[Saved entries]
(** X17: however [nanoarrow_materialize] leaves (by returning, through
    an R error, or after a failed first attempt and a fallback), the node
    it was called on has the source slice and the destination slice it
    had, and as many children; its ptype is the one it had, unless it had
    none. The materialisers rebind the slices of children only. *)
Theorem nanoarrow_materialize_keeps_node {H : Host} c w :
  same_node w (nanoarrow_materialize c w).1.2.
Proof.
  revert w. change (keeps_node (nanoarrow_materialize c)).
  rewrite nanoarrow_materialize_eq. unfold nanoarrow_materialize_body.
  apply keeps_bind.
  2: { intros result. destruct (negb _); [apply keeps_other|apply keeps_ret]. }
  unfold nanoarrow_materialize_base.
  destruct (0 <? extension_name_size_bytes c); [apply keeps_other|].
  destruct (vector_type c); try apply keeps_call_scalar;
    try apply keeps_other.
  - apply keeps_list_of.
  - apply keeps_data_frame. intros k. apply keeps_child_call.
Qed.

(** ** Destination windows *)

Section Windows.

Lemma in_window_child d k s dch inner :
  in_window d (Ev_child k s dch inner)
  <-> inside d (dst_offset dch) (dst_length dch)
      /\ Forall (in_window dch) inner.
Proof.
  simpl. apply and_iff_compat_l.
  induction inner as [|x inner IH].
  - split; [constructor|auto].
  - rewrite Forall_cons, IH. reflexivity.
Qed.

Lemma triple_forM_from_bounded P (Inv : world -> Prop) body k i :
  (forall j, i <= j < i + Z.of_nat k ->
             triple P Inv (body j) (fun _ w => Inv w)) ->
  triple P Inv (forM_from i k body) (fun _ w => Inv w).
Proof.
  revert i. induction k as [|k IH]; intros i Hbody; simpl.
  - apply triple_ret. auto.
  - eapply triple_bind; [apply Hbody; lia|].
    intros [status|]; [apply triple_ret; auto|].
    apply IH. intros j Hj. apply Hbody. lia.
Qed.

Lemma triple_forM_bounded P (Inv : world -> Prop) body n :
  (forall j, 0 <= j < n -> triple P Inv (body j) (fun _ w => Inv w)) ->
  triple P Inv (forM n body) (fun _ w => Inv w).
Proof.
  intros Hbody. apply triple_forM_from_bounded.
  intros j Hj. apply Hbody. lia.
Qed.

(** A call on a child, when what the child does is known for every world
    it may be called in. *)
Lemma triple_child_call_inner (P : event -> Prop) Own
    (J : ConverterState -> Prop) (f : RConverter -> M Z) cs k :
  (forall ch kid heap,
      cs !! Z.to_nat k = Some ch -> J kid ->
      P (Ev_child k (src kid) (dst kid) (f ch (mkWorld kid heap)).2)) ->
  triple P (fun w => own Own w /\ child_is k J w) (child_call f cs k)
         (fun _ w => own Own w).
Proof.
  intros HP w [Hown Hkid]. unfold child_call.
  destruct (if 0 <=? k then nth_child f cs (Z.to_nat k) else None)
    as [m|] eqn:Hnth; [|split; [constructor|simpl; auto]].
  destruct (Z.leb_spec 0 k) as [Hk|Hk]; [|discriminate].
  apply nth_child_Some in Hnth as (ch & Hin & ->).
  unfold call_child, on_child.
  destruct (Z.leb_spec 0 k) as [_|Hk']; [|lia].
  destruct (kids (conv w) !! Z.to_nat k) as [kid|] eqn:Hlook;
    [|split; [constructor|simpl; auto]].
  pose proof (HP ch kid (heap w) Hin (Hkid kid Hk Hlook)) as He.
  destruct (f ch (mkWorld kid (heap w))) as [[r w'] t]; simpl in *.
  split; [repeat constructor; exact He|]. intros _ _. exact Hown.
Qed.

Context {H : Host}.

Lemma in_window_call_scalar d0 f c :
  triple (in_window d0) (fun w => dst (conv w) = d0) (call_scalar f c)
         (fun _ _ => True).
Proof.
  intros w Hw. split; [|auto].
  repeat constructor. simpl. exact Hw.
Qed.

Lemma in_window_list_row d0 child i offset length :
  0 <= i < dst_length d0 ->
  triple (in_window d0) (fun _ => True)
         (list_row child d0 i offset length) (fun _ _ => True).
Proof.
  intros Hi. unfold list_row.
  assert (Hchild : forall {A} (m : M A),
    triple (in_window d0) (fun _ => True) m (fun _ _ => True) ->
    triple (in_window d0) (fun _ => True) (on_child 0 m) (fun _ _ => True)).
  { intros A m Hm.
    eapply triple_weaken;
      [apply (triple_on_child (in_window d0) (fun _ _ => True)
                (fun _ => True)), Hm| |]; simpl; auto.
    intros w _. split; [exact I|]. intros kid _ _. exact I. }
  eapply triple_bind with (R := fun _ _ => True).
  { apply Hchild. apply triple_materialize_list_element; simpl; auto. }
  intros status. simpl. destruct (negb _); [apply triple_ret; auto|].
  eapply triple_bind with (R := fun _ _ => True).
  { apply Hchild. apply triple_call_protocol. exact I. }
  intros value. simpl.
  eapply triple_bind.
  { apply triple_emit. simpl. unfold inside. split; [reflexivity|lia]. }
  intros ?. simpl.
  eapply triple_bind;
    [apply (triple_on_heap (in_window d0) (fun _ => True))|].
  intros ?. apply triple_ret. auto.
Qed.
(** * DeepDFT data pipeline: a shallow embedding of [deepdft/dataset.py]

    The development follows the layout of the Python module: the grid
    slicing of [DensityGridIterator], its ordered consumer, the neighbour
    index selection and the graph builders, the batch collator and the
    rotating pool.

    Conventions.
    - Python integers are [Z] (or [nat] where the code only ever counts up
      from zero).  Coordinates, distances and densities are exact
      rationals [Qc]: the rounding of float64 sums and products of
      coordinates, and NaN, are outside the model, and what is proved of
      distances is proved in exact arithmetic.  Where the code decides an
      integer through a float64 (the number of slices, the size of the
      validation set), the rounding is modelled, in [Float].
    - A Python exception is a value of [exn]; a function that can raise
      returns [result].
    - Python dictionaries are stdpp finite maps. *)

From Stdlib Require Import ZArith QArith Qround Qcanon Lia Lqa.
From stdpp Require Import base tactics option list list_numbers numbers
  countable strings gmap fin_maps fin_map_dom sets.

= EXERCISE OBJECTIVE =
From the opening line of the data above, please print each line as written up to and including the line that contains "destruct (vector_type c);", and nothing more.

= RESULT =
(** X17: however [nanoarrow_materialize] leaves (by returning, through
    an R error, or after a failed first attempt and a fallback), the node
    it was called on has the source slice and the destination slice it
    had, and as many children; its ptype is the one it had, unless it had
    none. The materialisers rebind the slices of children only. *)
Theorem nanoarrow_materialize_keeps_node {H : Host} c w :
  same_node w (nanoarrow_materialize c w).1.2.
Proof.
  revert w. change (keeps_node (nanoarrow_materialize c)).
  rewrite nanoarrow_materialize_eq. unfold nanoarrow_materialize_body.
  apply keeps_bind.
  2: { intros result. destruct (negb _); [apply keeps_other|apply keeps_ret]. }
  unfold nanoarrow_materialize_base.
  destruct (0 <? extension_name_size_bytes c); [apply keeps_other|].
  destruct (vector_type c); try apply keeps_call_scalar;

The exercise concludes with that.